▸ **Directions for this task**
A complete answer includes every line below with the word "Releasing".

▸ **Records supplied**
- - - - - - -
(* ===== verification/Simulation.v ===== *)
(** Two runs of the program on two systems: the same code makes the same calls for as long as the
    systems give it the same answers.

    A [Pairing] says when the states of two systems are in step ([sync]) and what is left of that
    when they no longer are ([parted]); [sim] is the simulation of a computation by itself on the
    other system.  It is closed under every combinator, so that it holds of every function of the
    program that makes calls once it holds of the calls.  A process that is killed is one use of it
    (Killed.v), a request that waits for another request another (Pool.v). *)
From S2P Require Import Prelude GoStrings GoPath Stats Types DirEntries Sql Sqlite Kernel.
From S2P Require Import Syscalls Metadata Md5 Content Fs Remote Session.
#[local] Open Scope Z_scope.

(** * Pairs of systems *)

(** [parted s t]: the left run has stopped, or goes on without an effect, and the right one has
    gone on.  [ahead s t]: what [parted] is on one system says of the other. *)
Class Pairing (X Y : Type) : Type := {
  sync : X → Y → Prop; parted : X → Y → Prop; ahead : X → Y → Prop;
  sync_ahead s t : sync s t → ahead s t;
}.

#[export, refine] Instance Conn_pairing {DB DB'} `{Pairing DB DB'} : Pairing (Conn DB) (Conn DB') :=
  {| sync c c' := sync (c_db c) (c_db c') ∧ c_rt c = c_rt c';
     parted c c' := parted (c_db c) (c_db c'); ahead c c' := ahead (c_db c) (c_db c') |}.
Proof. intros c c' [Hs _]. by apply sync_ahead. Defined.

#[export, refine] Instance World_pairing {OS OS' DB DB'} `{Pairing OS OS', Pairing DB DB'} :
    Pairing (World OS DB) (World OS' DB') :=
  {| sync w w' := w_stats w = w_stats w' ∧ sync (w_os w) (w_os w') ∧ sync (w_conn w) (w_conn w');
     parted w w' := (parted (w_os w) (w_os w') ∧ ahead (w_conn w) (w_conn w')) ∨
                    (ahead (w_os w) (w_os w') ∧ parted (w_conn w) (w_conn w'));
     ahead w w' := ahead (w_os w) (w_os w') ∧ ahead (w_conn w) (w_conn w') |}.
Proof. intros w w' (_ & Ho & Hc). split; by apply sync_ahead. Defined.

#[export, refine] Instance node_pairing {N X Y} `{Pairing X Y} : Pairing (N * X) (N * Y) :=
  {| sync s t := s.1 = t.1 ∧ sync s.2 t.2; parted s t := parted s.2 t.2;
     ahead s t := ahead s.2 t.2 |}.
Proof. intros s t [_ Hs]. by apply sync_ahead. Defined.

#[export, refine] Instance Session_pairing {OS OS' DB DB'} `{Pairing OS OS', Pairing DB DB'} :
    Pairing (Session OS DB) (Session OS' DB') :=
  {| sync s t := sync (ss_world s) (ss_world t) ∧ ss_nodes s = ss_nodes t ∧
                 ss_files s = ss_files t ∧ ss_next s = ss_next t;
     parted s t := parted (ss_world s) (ss_world t);
     ahead s t := ahead (ss_world s) (ss_world t) |}.
Proof. intros s t [Hs _]. by apply sync_ahead. Defined.

(** * The simulation *)

(** The right computation keeps [R]; so does the left one when runs do not stop where they
    part. *)
Definition closed {X Y A B} (stops : bool) (R : X → Y → Prop) (m : GoM X A) (m' : GoM Y B) : Prop :=
  (∀ s t, R s t → R s (m' t).2) ∧ (stops = false → ∀ s t, R s t → R (m s).2 t).

Record sim {X Y A} `{Pairing X Y} (stops : bool) (m : GoM X A) (m' : GoM Y A) : Prop := {
  sim_run s t : sync s t →
    ((m s).1 = (m' t).1 ∧ sync (m s).2 (m' t).2) ∨
    (parted (m s).2 (m' t).2 ∧ (stops = true → (m s).1 = OutOfFuel));
  sim_parted : closed stops parted m m';
  sim_ahead : closed stops ahead m m';
}.

Section sim.
Context {X Y : Type} `{Pairing X Y} (stops : bool).

Lemma sim_const {A} (o : outcome A) : sim stops (λ s, (o, s)) (λ s, (o, s)).
Proof. split; [by left|done..]. Qed.
(* ===== verification/SessionProofs.v ===== *)
(** The file system refines the abstract one: the relation between their states, and that every
    request and every remount preserves it. *)
From S2P Require Import Prelude GoStrings GoPath Stats Types DirEntries Sql Sqlite Kernel.
From S2P Require Import Syscalls Metadata MetadataSpec MetadataProps WorldPost Md5 Content.
From S2P Require Import ContentProps Fs FsLogic FsProps FsTermination Remote Coherence Growth.
From S2P Require Import HandlerLogic Served NodeServed Session Requests.
#[local] Open Scope Z_scope.

#[local] Arguments Join : simpl never.

Section proofs.
Context {OS DB : Type} `{KernelLaws OS, !RemoteView OS, !RemoteLaws OS, SqlLaws DB, !Fuel}.
Context (globals : globalState) (rs : list string) (tree : string → option rnode)
  (rr : list string) (known : bytes → Prop).
Context (Hsetup : setup_ok (OS := OS) globals rs tree rr known).
Abbreviation W := (World OS DB).
Abbreviation S := (Session OS DB).
Abbreviation at_ := (tree_at tree rr).
Abbreviation map_t := (gmap string CachedRow).
Abbreviation served := (Served.served rs tree rr known).
Abbreviation world_ok := (Served.world_ok rs tree rr known).
Abbreviation node_ok := (node_ok globals tree rr).
Abbreviation protocol := (sequential_protocol globals rs tree rr known Hsetup).

(** A handler that runs alone, by the lemma on it. *)
Tactic Notation "alone" uconstr(law) :=
  apply (served_alone globals rs tree rr known Hsetup);
  eapply law; try apply _; [by apply (su_tree _ _ _ _ _ Hsetup)|by apply world_ok_alone|done..].

(** Releasing a handle: its descriptor is no longer pinned. *)
Lemma openFile_Release_served m pinned h c (w : W) :
  world_ok m pinned w → handle_on h c pinned →
  ∃ rd, of_reader h = Some rd ∧
    served m (delete (f_fd (tr_file rd)) pinned) (λ _ _ h' _, of_reader h' = None) (λ _ _ h', h' = h)
      (openFile_Release (h, w)).
Proof.
  intros [Hs [[Ht Hp] Hc] Hd] (rd & Hrd & Hdom & Hfd). exists rd. split; [done|].
  set (fd := f_fd (tr_file rd)). apply (served_alone globals rs tree rr known Hsetup).
  unfold openFile_Release. apply served_get. rewrite Hrd.
  eapply served_bind; [apply served_Close with (E := λ _ _ h', h' = h)|].
  - split; [done|]. split; [|done]. split; [|by apply lookup_delete_eq].
    split; [|done]. split; [done|]. etrans; [apply delete_subseteq|done].
  - rewrite Hdom. by left.
  - done.
  - intros m' u h' w2 Hle Hw2 [-> ->]. by apply served_ret.
Qed.

Record session_ok (m : map_t) (pinned : gmap Z bytes) (Σ : Spec) (s : S) : Prop := {
  so_world : world_ok m pinned (ss_world s);
  so_tables : tables_ok globals tree rr m pinned Σ (ss_nodes s) (ss_files s);
  so_next : fresh_from (ss_next s) (ss_nodes s) (ss_files s);
  so_inodes : sp_inodes Σ = inodes_of m;
}.

(** The file system in state [s] is the abstract one in state [Σ]. *)
Definition refines (s : S) (Σ : Spec) : Prop := ∃ m pinned, session_ok m pinned Σ s.

(** A request was answered as the abstract file system answers it. *)
Definition step_ok (Σ : Spec) (r : Request) (res : outcome Reply * S) : Prop :=
  ∃ Σ', spec_step tree rr Σ (EvServe r res.1) Σ' ∧ refines res.2 Σ'.

Lemma session_node m pinned Σ s i nd :
  session_ok m pinned Σ s → ss_nodes s !! i = Some nd →
  ∃ cs, sp_nodes Σ !! i = Some cs ∧ node_ok m cs nd.
Proof.
  intros [_ Ht _ _] Hnd. destruct (map_Forall2_lookup_r _ _ _ _ _ (tb_nodes _ _ _ _ _ _ _ _ Ht) Hnd)
    as (cs & ? & ?). by exists cs.
Qed.

Lemma session_file m pinned Σ s h f :
  session_ok m pinned Σ s → ss_files s !! h = Some f →
  ∃ c, sp_handles Σ !! h = Some c ∧ handle_on f c pinned.
Proof.
  intros [_ Ht _ _] Hf. destruct (map_Forall2_lookup_r _ _ _ _ _ (tb_files _ _ _ _ _ _ _ _ Ht) Hf)
    as (c & ? & ?). by exists c.
Qed.

(** What is pinned for a handle shown by the kernel. *)
Lemma os_ok_pins pinned pinned' (s : OS) :
  os_ok rs tree known pinned s → pins_added (seq_shows pinned s) pinned pinned' →
  os_ok rs tree known pinned' s.
Proof.
  intros [[Ht Hp] Hc] [_ Hadd]. split; [|done]. split; [done|]. apply map_subseteq_spec. intros fd c Hfd.
  destruct (Hadd _ _ Hfd) as [Hold|(f & <- & Hshow & _)]; [by eapply lookup_weaken|done].
Qed.

Lemma handles_return size off h (w : W) :
  (openFile_Read size off (h, w)).1 ≠ OutOfFuel ∧ (openFile_Release (h, w)).1 ≠ OutOfFuel.
Proof.
  destruct (handle_halts (λ _ : OS, False) (λ _ : DB, True) (λ _, False) kernel_answers size off) as [Hr Hl].
  split; intros Ho; [destruct (Hr (h, w) I) as [Hs _]|destruct (Hl (h, w) I) as [Hs _]];
    by destruct (Hs Ho).
Qed.

Lemma serve_hangs r s :
  (∀ h, r ≠ ReqRelease h) → (serve globals r s).1 = OutOfFuel → is_Some (req_node r).
Proof.
  intros Hrel Ho. destruct r as [i|i name|i|i|i|h size off|h|i]; try by eexists.
  - cbn [serve] in Ho. unfold on_handle, mbind, go_mbind, go_bind in Ho.
    destruct (ss_files s !! h) as [f|]; [|done].
    pose proof (proj1 (handles_return size off f (ss_world s))) as Hret.
    by destruct (openFile_Read size off (f, ss_world s)) as [[] []].
  - by destruct (Hrel h).
Qed.

(** Every request but the release of a handle: the commit of its effect. *)
Lemma serve_step m pinned Σ s r :
  session_ok m pinned Σ s → request_ok r → (∀ h, r ≠ ReqRelease h) →
  step_ok Σ r (serve globals r s).
Proof.
  intros Hs Hr Hrel. pose proof Hs as [Hw Htab Hnext Hino]. destruct (Hnext (ss_next s)) as [Hid1 Hid2]; [done|].
  destruct (serve_effected globals tree rr is_local (su_tree _ _ _ _ _ Hsetup) protocol m pinned Σ s
    (proj1 (world_ok_alone globals rs tree rr known Hsetup _ _ _) Hw)
    (λ i nd, session_node m pinned Σ s i nd Hs) r) as [Hwf Heff].
  { intros h f _. by apply session_file with (1 := Hs). }
  { done. }
  { done. }
  pose proof (serve_hangs r s Hrel) as Hhang. unfold step_ok.
  destruct (serve globals r s) as [o s']. simpl in *.
  destruct Heff as (m' & eff & Hle & [[Hos _] Hdb] & Hok & Hns & Hfs & Hnx).
  destruct (commit globals tree rr m m' _ pinned Σ _ _ (ss_next s)
    (seq_shows pinned (w_os (ss_world s'))) r o eff Htab Hid1 Hid2 Hle (proj1 Hdb))
    as (Σ' & pinned' & Hstep & Hino' & Htab' & Hpins & _); [by intros f c [_ ?]|done|done|done|].
  exists Σ'. split; [done|]. exists m', pinned'. split; [split; [done|by eapply os_ok_pins|done]|by rewrite Hns, Hfs| |done].
  rewrite Hns, Hfs, Hnx. eapply eff_fresh; [done| |done]. intros i cs. by eapply listed_node.
Qed.

(** ** Releasing a handle *)

Lemma grow_to m m' pinned Σ Σ' s :
  session_ok m pinned Σ s → le m m' → (∃ t, table_repr t m') → sp_inodes Σ' = inodes_of m' →
  inodes_grow Σ Σ'.
Proof. intros Hs Hle [t Ht]. eapply inodes_of_grow; [done..|apply Hs]. Qed.

Lemma serve_release_ok m pinned Σ s h :
  session_ok m pinned Σ s → step_ok Σ (ReqRelease h) (serve globals (ReqRelease h) s).
Proof.
  intros Hs. pose proof Hs as [Hw Htab Hnx Hino]. cbn [serve]. unfold on_handle, mbind, go_mbind, go_bind, go_try.
  destruct (ss_files s !! h) as [f|] eqn:Hf.
  2:{ simpl. exists (sp_del_handle h (with_inodes m Σ)). split.
      - constructor; [|by apply ans_release; eauto]. eapply grow_to; [done..|eexists; apply (ok_db _ _ _ _ _ _ _ Hw)|done].
      - exists m, pinned. split; [done|by eapply tables_no_file|by apply fresh_dropped|done]. }
  destruct (session_file _ _ _ _ _ _ Hs Hf) as (c & Hc & Hh).
  destruct (openFile_Release_served m pinned f c (ss_world s) Hw Hh) as (rd & Hrd & [Hwf Hr]).
  pose proof (proj2 (handles_return 0 0 f (ss_world s))) as Hret.
  destruct (openFile_Release (f, ss_world s)) as [[u|e| | |] [f' w']]; simpl in *; try done;
    destruct Hr as (m' & Hle & Hos & Hdb & _);
    (exists (sp_del_handle h (with_inodes m' Σ)); split;
      [constructor; [|by apply ans_release; eauto]; eapply grow_to; [done..|eexists; apply Hdb|done]|]);
    exists m', (delete (f_fd (tr_file rd)) pinned);
    (split; simpl; rewrite ?delete_insert_eq;
      [by split|by eapply tables_file_dropped|by apply fresh_dropped|done]).
Qed.

Lemma serve_refines s Σ r :
  refines s Σ → request_ok r → step_ok Σ r (serve globals r s).
Proof.
  intros (m & pinned & Hs) Hr.
  destruct r as [i|i name|i|i|i|h size off|h|i]; try (by apply (serve_step m pinned)).
  by apply (serve_release_ok m pinned).
Qed.

(** ** Mounting *)

(** A disk on which the program may be started: the remote tree is there, the content cache is
    content addressed and the database agrees with the tree. *)
Definition disk_ok (m : map_t) (w : W) : Prop :=
  os_ok rs tree known ∅ (w_os w) ∧ db_ok tree rr m (db_view w).

Lemma rootNode_alone m pinned (w : W) :
  world_ok m pinned w →
  served m pinned (λ m' nd _ _, ∃ d, nd = NodeDir d ∧ dir_ok globals tree rr m' [] d) (λ _ _ _, True)
    (on_world (rootNode globals (abs_path rr)) ((), w)).
Proof. intros Hw. alone rootNode_served. Qed.

Lemma mount_ok m w s :
  disk_ok m w → mount globals (abs_path rr) w = Ret s →
  ∃ Σ', inodes_grow {| sp_nodes := ∅; sp_handles := ∅; sp_inodes := inodes_of m |} Σ' ∧
    sp_nodes Σ' = {[0%nat := []]} ∧ sp_handles Σ' = ∅ ∧ refines s Σ'.
Proof.
  intros [Hos Hdb]. set (w0 := set_w_stats NewStats w).
  assert (world_ok m ∅ w0) as Hw0 by (split; [apply NewStats_wf|done|done]).
  pose proof (rootNode_alone m ∅ w0 Hw0) as [Hwf Hr].
  unfold mount, on_world, go_zoom in *. fold w0. simpl in *.
  destruct (rootNode globals (abs_path rr) w0) as [[nd|e| | |] w'] eqn:E0; simpl in *; try done.
  destruct Hr as (m' & Hle & Hos' & Hdb' & d & -> & Hd). intros [= <-].
  exists {| sp_nodes := {[0%nat := []]}; sp_handles := ∅; sp_inodes := inodes_of m' |}.
  split_and!; [|done|done|].
  - eapply inodes_of_grow; [done|apply Hdb'|done|done].
  - exists m', ∅. split; [by split| | |done].
    2:{ intros i Hi. simpl in *. by rewrite lookup_singleton_ne by lia. }
    split; simpl; [by apply map_Forall2_singleton|apply map_Forall2_empty|done..].
Qed.

Lemma mount_fails_cleanly m w :
  disk_ok m w →
  match mount globals (abs_path rr) w with Panic _ | Fatal _ => False | _ => True end.
Proof.
  intros [Hos Hdb]. set (w0 := set_w_stats NewStats w).
  assert (world_ok m ∅ w0) as Hw0 by (split; [apply NewStats_wf|done|done]).
  pose proof (rootNode_alone m ∅ w0 Hw0) as [Hwf Hr].
  unfold mount, on_world, go_zoom in *. fold w0. simpl in *.
  by destruct (rootNode globals (abs_path rr) w0) as [[nd|e| | |] w'].
Qed.

Lemma disk_of_session s Σ : refines s Σ → ∃ m, disk_ok m (ss_world s) ∧ sp_inodes Σ = inodes_of m.
Proof.
  intros (m & pinned & [[Hs [[Ht Hp] Hc] Hd] _ _ Hino]). exists m. split; [|done].
  split; [|done]. split; [|done]. split; [done|]. apply map_empty_subseteq.
Qed.

(** ** Runs *)

Lemma step_refines s ev s' Σ :
  session_step globals (abs_path rr) s ev s' → refines s Σ →
  ∃ Σ', spec_step tree rr Σ ev Σ' ∧ refines s' Σ'.
Proof.
  intros Hstep Hr. destruct Hstep as [s r o s' Hreq Hserve|s s' Hmount].
  - destruct (serve_refines s Σ r Hr Hreq) as (Σ' & Hspec & Href). rewrite Hserve in *. by exists Σ'.
  - destruct (disk_of_session _ _ Hr) as (m & Hd & Hino).
    destruct (mount_ok _ _ _ Hd Hmount) as (Σ' & Hg & Hn & Hh & Href). exists Σ'. split; [|done].
    constructor; [|done|done]. unfold inodes_grow in *. simpl in Hg. by rewrite Hino.
Qed.

Lemma run_refines s tr s' Σ :
  session_run globals (abs_path rr) s tr s' → refines s Σ →
  ∃ Σ', spec_run tree rr Σ tr Σ' ∧ refines s' Σ'.
Proof.
  induction 1 as [s|s tr s1 ev s2 Hrun IH Hstep]; intros Hr; [exists Σ; by split; [constructor|]|].
  destruct (IH Hr) as (Σ1 & Hspec1 & Hr1).
  destruct (step_refines _ _ _ _ Hstep Hr1) as (Σ2 & Hspec2 & Hr2).
  exists Σ2. split; [by econstructor|done].
Qed.
End proofs.

(** ** Facts of the abstract file system *)

Lemma inodes_grow_trans Σ1 Σ2 Σ3 : inodes_grow Σ1 Σ2 → inodes_grow Σ2 Σ3 → inodes_grow Σ1 Σ3.
Proof. intros (H12 & _ & _) (H23 & Hi & Hr). split_and!; [by etrans|done|done]. Qed.

Lemma spec_run_inodes tree rr Σ tr Σ' : spec_run tree rr Σ tr Σ' → sp_inodes Σ ⊆ sp_inodes Σ'.
Proof.
  induction 1 as [|Σ tr Σ1 ev Σ2 Hrun IH Hstep]; [done|]. etrans; [exact IH|].
  by destruct Hstep as [r o Σ' [Hg _] _|Σ' [Hg _] _ _].
Qed.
- - - - - - -
▸ **Expected output**
(** Releasing a handle: its descriptor is no longer pinned. *)
(** ** Releasing a handle *)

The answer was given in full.